- Theatrical release poster
- Directed by: Adrià García Víctor Maldonado
- Written by: Adrià García Víctor Maldonado
- Produced by: Julio Fernández Philippe Garrell
- Music by: Nicolas Errèra
- Production companies: Filmax Animation; AnimaKids Productions; Castelao Productions, S.A; Bren Entertainment, S.A; Gébéka Films; TVE; Canal+; Cine Cinema;
- Distributed by: Filmax (Spain) Gébéka Films (France)
- Release date: 11 October 2007;
- Running time: 88 minutes
- Countries: Spain France
- Language: Spanish

= Nocturna (film) =

2007 Spanish animated fantasy film

Nocturna is a 2007 Spanish animated fantasy film directed by Adrià García and Víctor Maldonado. The film was produced in 2007 by Filmax Animation and AnimaKids Productions.

==Plot==
Tim, a young boy living in a dilapidated orphanage, is bullied for his fear of the dark. At night, he sneaks onto the roof of the orphanage to gaze up at the stars in the sky.

When Tim is too afraid to retrieve a ball from the basement, the other children retaliate by stealing the doorknob he uses to gain access to the roof, forcing Tim to find a different route to the rooftop. When he eventually manages to climb back up to the roof, he notices his favorite star suddenly disappear.

Shortly after, Tim meets a large, ape-like figure called the Cat Shepherd, who herds cats to protect children. A narcoleptic cat named Tobermory, becomes Tim's personal guardian. Tim convinces the Cat Shepherd to help find out what is happening to the stars.

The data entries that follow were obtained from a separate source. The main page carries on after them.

(* ===== verification/KeystoreCrypto.v ===== *)
(** * Encryption and decryption under a key
    ([citadel-keystore/src/keystore.rs], lines 1136-1154 and 1574-2049)

    The raw operations, the checks of an authorization against the bound
    enforcer, and the authorized operations built from both. *)

From S2P Require Import Prelude.
From S2P Require Import Wire.
From S2P Require Import WireV2.
From S2P Require Import Crypto.
From S2P Require Import Envelope.
From S2P Require Import Enforcer.
From S2P Require Import F64.
From S2P Require Import Types.
From S2P Require Import Hierarchy.
From S2P Require Import Policy.
From S2P Require Import AuditLog.
From S2P Require Import Threat.
From S2P Require Import Storage.
From S2P Require Import Replay.
From S2P Require Import KeystoreBase.
From S2P Require Import KeystoreWrap.
From S2P Require Import Keystore.
Import Types.

Module KsCrypto.
Import Wrap Keystore.

Record EncryptedBlob := mkBlob {
  blob_key_id : string;
  key_version : Z;
  ciphertext_hex : string;
  encrypted_at : Z;
}.

Section crypto.
Context {PF : Platform}.

(** The domain identifier, a colon, the caller's associated data. *)
Definition bound_aad (domain_id : string) (aad : list byte) : list byte :=
  bytes_of_string domain_id ++ bytes_of_string ":" ++ aad.

(** A verdict that blocks the operation: one audit event, then the error. *)
Definition blocked (k : string) (meta : KeyMetadata) (note err : string) : M string unit :=
  _ ← record_key k (key_type meta) (state meta) (Audit.PolicyEvaluated note);
  throw ("policy violation: " +:+ err +:+ " Rotate key before encrypting.").

Definition enforce_policy (k : string) (meta : KeyMetadata) : M string unit :=
  adapted ← effective_policy_for meta;
  match adapted with
  | Some adapted =>
      verdict ← evaluate_now adapted meta;
      match verdict with
      | Policy.RotationNeeded reason => blocked k meta ("BLOCKED: " +:+ reason) (reason +:+ ".")
      | Policy.UsageLimitExceeded count limit =>
          let usage := "usage " +:+ pretty count +:+ "/" +:+ pretty limit in
          blocked k meta ("BLOCKED: " +:+ usage) (usage +:+ " exceeded.")
      | Policy.PExpired age_days limit_days =>
          blocked k meta
            ("BLOCKED: expired age=" +:+ pretty age_days +:+ "d limit=" +:+ pretty limit_days +:+ "d")
            ("key expired after " +:+ pretty age_days +:+ " days; limit is " +:+ pretty limit_days
               +:+ " days.")
      | Policy.PWarning reason =>
          record_key k (key_type meta) (state meta) (Audit.PolicyEvaluated ("WARNING: " +:+ reason))
      | Policy.Compliant => mret ()
      end
  | None => mret ()
  end.

Definition encrypt (key_id : string) (plaintext aad context : list byte) : M string EncryptedBlob :=
  meta ← mapping display_error (get key_id);
  _ ← throw_if (negb (can_encrypt (state meta)))
        ("key " +:+ key_id +:+ " is " +:+ display_state (state meta) +:+ ", cannot encrypt");
  _ ← throw_if (negb (bool_decide (key_type meta = DataEncrypting))
                && negb (bool_decide (key_type meta = HybridIdentity)))
        ("key " +:+ key_id +:+ " is type " +:+ display_type (key_type meta)
           +:+ ", only DataEncrypting keys can encrypt user data");
  _ ← enforce_policy key_id meta;
  v ← or_throw (current_key_version meta) "no current version"%string;
  pk_bytes ← mapping (fun e => "decode pk: " +:+ e) (decode_hex (public_key_hex v));
  pk ← mapping (fun _ => "parse public key failed"%string) (lift (Kem.PublicKey_from_bytes pk_bytes));
  domain_id ← mapping (fun e => "domain resolution failed: " +:+ display_error e)
                (resolve_domain_for_key key_id);
  ciphertext ← mapping (fun _ => "seal: encoding error"%string)
                 (seal pk plaintext (bound_aad domain_id aad) context);
  t ← now;
  let meta := set_updated t (set_usage (wrapping_add 64 (usage_count meta) 1) meta) in
  _ ← mapping display_error (storage_put meta);
  _ ← record_key key_id (key_type meta) (state meta) (Audit.EncryptionPerformed (current_version meta));
  t2 ← now;
  mret (mkBlob key_id (current_version meta) (hex_encode ciphertext) t2).

(** ** Decryption *)

Definition OPAQUE : string := "operation failed".
Definition opaque {E A} (m : M E A) : M string A := mapping (fun _ => OPAQUE) m.

Definition REPLAY_TTL : Z := from_secs 86400.

(** [if let Ok(cache) = ..lock() { if let Err(..) = cache.release(..) { warn } }]. *)
Definition give_back {E} (cache_key : list byte) : M E unit :=
  _ ← attempt (replay_release cache_key); mret ().

Definition check_cryptoperiod (k : string) (meta : KeyMetadata) : M string unit :=
  adapted ← effective_policy_for meta;
  match adapted with
  | Some adapted =>
      verdict ← evaluate_now adapted meta;
      match verdict with
      | Policy.PExpired age_days limit_days =>
          _ ← record_key k (key_type meta) (state meta) (Audit.PolicyEvaluated
                ("BLOCKED DECRYPT: expired age=" +:+ pretty age_days +:+ "d limit="
                   +:+ pretty limit_days +:+ "d"));
          throw OPAQUE
      | _ => mret ()
      end
  | None => mret ()
  end.

Definition aead_tag (ciphertext : list byte) : list byte :=
  drop (length ciphertext - Z.to_nat Wire.AEAD_TAG_BYTES) ciphertext.

(** The replay key of a framed ciphertext. *)
Definition cache_key_of (domain_id : string) (blob : EncryptedBlob) (ciphertext : list byte) :
    M string (list byte) :=
  nonce_bytes ← opaque (lift (WireV2.envelope_nonce ciphertext));
  mret (Replay.derive_replay_key domain_id (blob_key_id blob) (key_version blob) nonce_bytes
          (aead_tag ciphertext)).

Definition claim_slot (cache_key : list byte) (blob : EncryptedBlob) (meta : KeyMetadata) :
    M string unit :=
  r ← attempt (replay_claim cache_key REPLAY_TTL);
  match r with
  | Ok true => mret ()
  | _ =>
      _ ← record_key (blob_key_id blob) (key_type meta) (state meta)
            (Audit.ReplayDetected (key_version blob));
      throw OPAQUE
  end.

(** The part after the claim: every failure releases the slot. *)
Definition open_claimed (cache_key : list byte) (domain_id : string) (blob : EncryptedBlob)
    (meta : KeyMetadata) (kv : KeyVersion) (ciphertext aad context : list byte) :
    M string (list byte) :=
  let k := blob_key_id blob in
  let release_and_fail {E} : E -> M string (list byte) := fun _ =>
    _ ← give_back cache_key; throw OPAQUE in
  sk_bytes ← on_error (unwrap_key_version k kv 0) release_and_fail;
  sk ← on_error (lift (Kem.SecretKey_from_bytes sk_bytes))
         (fun _ => _ ← give_back cache_key; throw OPAQUE);
  on_error (open sk ciphertext (bound_aad domain_id aad) context) (fun _ =>
    _ ← record_threat_event (fun t => Threat.with_detail
          (Threat.event_new t Threat.DecryptionFailure (F64.of_Z 3))
          ("key=" +:+ k +:+ ", version=" +:+ pretty (key_version blob)));
    _ ← record_key k (key_type meta) (state meta) (Audit.DecryptionFailed (key_version blob));
    _ ← give_back cache_key;
    throw OPAQUE).

Definition decrypt (blob : EncryptedBlob) (aad context : list byte) : M string (list byte) :=
  let key_id := blob_key_id blob in
  meta ← opaque (get key_id);
  _ ← throw_if (negb (can_decrypt (state meta))) OPAQUE;
  _ ← check_cryptoperiod key_id meta;
  kv ← or_throw (get_version meta (key_version blob)) OPAQUE;
  ciphertext ← opaque (decode_hex (ciphertext_hex blob));
  _ ← throw_if (len ciphertext <? Wire.AEAD_TAG_BYTES) OPAQUE;
  domain_id ← opaque (resolve_domain_for_key key_id);
  cache_key ← cache_key_of domain_id blob ciphertext;
  _ ← claim_slot cache_key blob meta;
  plaintext ← open_claimed cache_key domain_id blob meta kv ciphertext aad context;
  _ ← record_key key_id (key_type meta) (state meta) (Audit.DecryptionPerformed (key_version blob));
  mret plaintext.

(** ** Authorized operations *)

Definition no_enforcer : string :=
  "keystore has no bound StateEnforcer" +:+ Hierarchy.dash +:+
  "call with_enforcer() before using encrypt_authorized, decrypt_authorized, or sign_authorized. " +:+
  "Production keystores must always be bound to a live StateEnforcer.".

Definition validate_authz (authz : Enforcer.AuthorizedContext) : M string unit :=
  e ← asks enforcer;
  match e with
  | Some s =>
      t1 ← now; t2 ← now;
      let '(s', r) := Enforcer.validate authz s t1 t2 in
      _ ← modify (set_enforcer (Some s'));
      mapping (fun e => "capability validation failed at keystore boundary: " +:+ e)
        (lift (map_err Fail r))
  | None => throw no_enforcer
  end.

Definition enforce_authorized_domain (authz_domain : option string) (key_id : string) :
    M string unit :=
  match authz_domain with
  | None => mret ()
  | Some dom =>
      resolved ← mapping (fun e => "domain resolution failed for " +:+ key_id +:+ ": "
                            +:+ display_error e) (resolve_domain_for_key key_id);
      throw_if (negb (bool_decide (resolved = dom)))
        ("P217 cross-domain operation rejected: key " +:+ key_id +:+ " is in domain " +:+ resolved
           +:+ ", not authorized domain " +:+ dom)
  end.

Definition encrypt_authorized (authz : Enforcer.AuthorizedContext)
    (plaintext aad context : list byte) : M string EncryptedBlob :=
  _ ← validate_authz authz;
  let key_id := Enforcer.key_id authz in
  _ ← lift (map_err Fail (Enforcer.require_encrypt_for authz key_id));
  _ ← enforce_authorized_domain (Enforcer.domain_id authz) key_id;
  encrypt key_id plaintext aad context.

Definition decrypt_authorized (authz : Enforcer.AuthorizedContext) (blob : EncryptedBlob)
    (aad context : list byte) : M string (list byte) :=
  _ ← validate_authz authz;
  _ ← lift (map_err Fail (Enforcer.require_decrypt_for authz (blob_key_id blob)));
  _ ← enforce_authorized_domain (Enforcer.domain_id authz) (blob_key_id blob);
  decrypt blob aad context.
End crypto.
End KsCrypto.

The Sheperd takes Tim to see Moka, the guardian of the night within the Night World and pleads for him to return the stars to the night sky. Moka pays scarce attention to the boy's pleas, so Tim asks the Cat Shepherd to take him to the Lighthouse of the Stars, where he thinks he may find the answer to the strange phenomena.

Tim, the Shepherd, and Tobermory race against the clock through the streets of Nocturna, a world in which creatures of all shapes and sizes work to create the night as we all know it. An ominous threat, known as "The Darkness", is putting the night and the inhabitants of Nocturna in danger by causing children to become restless or have nightmares.

As Tim continues his investigation into the disappearing stars, he discovers that The Darkness was created through his fear of the dark. After tricking the Darkness into approaching him, Tim manages to overcome his fear, defeat The Darkness, and save Nocturna. The next day, Tim surprises his friends by retrieving the ball from the basement. Impressed, they decide to play with him again.

== Critical reception ==
Upon its release in France at the end of October 2007, the film received favorable reviews from critics. Among the most positive reviews was that of Studio Magazine, which rated the film 3.5 out of 5, describing it as as original as it is poetic, appreciating its universe (comparing it to the cinema of Guillermo del Toro) as well as its subtle evocation of the fear of the dark. Ouest-France gave the film three stars out of four, praising the a beautifully original atmosphere of poetry and dream, concocted by a very inspired duo of Spanish authors. In Télérama, Cécile Mury appreciated the novel and coherent aesthetic universe that results from numerous influences, from Jules Verne to Caro and Jeunet or Tim Burton. She analyzed the film's creative approach (imagining a coherent universe to explain all the fears and nocturnal incidents dreaded by small children), comparing it to Monsters, Inc. by Pixar, and found the result ideal for alleviating night terrors and stimulating dreams. More nuanced, Renaud Baronian and Pierre Vavasseur, in Le Parisien, stated: This astonishing digression on the night terrors of young children is supported by a lovely old-fashioned graphic style, inspired by Hayao Miyazaki, Tim Burton, and Murnau, although it does not reach the level of these great masters of the 7th art. However, this first film (...) is still worth a visit.

== Awards ==
Nocturna, la nuit magique won two awards: the Best Animated Film prize at the Barcelona Film Festival in 2007, and the Goya Award for Best Animated Film in 2008. Additionally, it was part of the official selection out of competition for the Italian Venice Film Festival in 2007 as well as being included in the Official Feature Film Competition at the 2008 Annecy Film Festival.

== Release ==
In France, the film was released on DVD by France Télévisions Éditions in 2008. A Blu-Ray edition was released on 11 November 2014 by GKIDS, but is now out of print.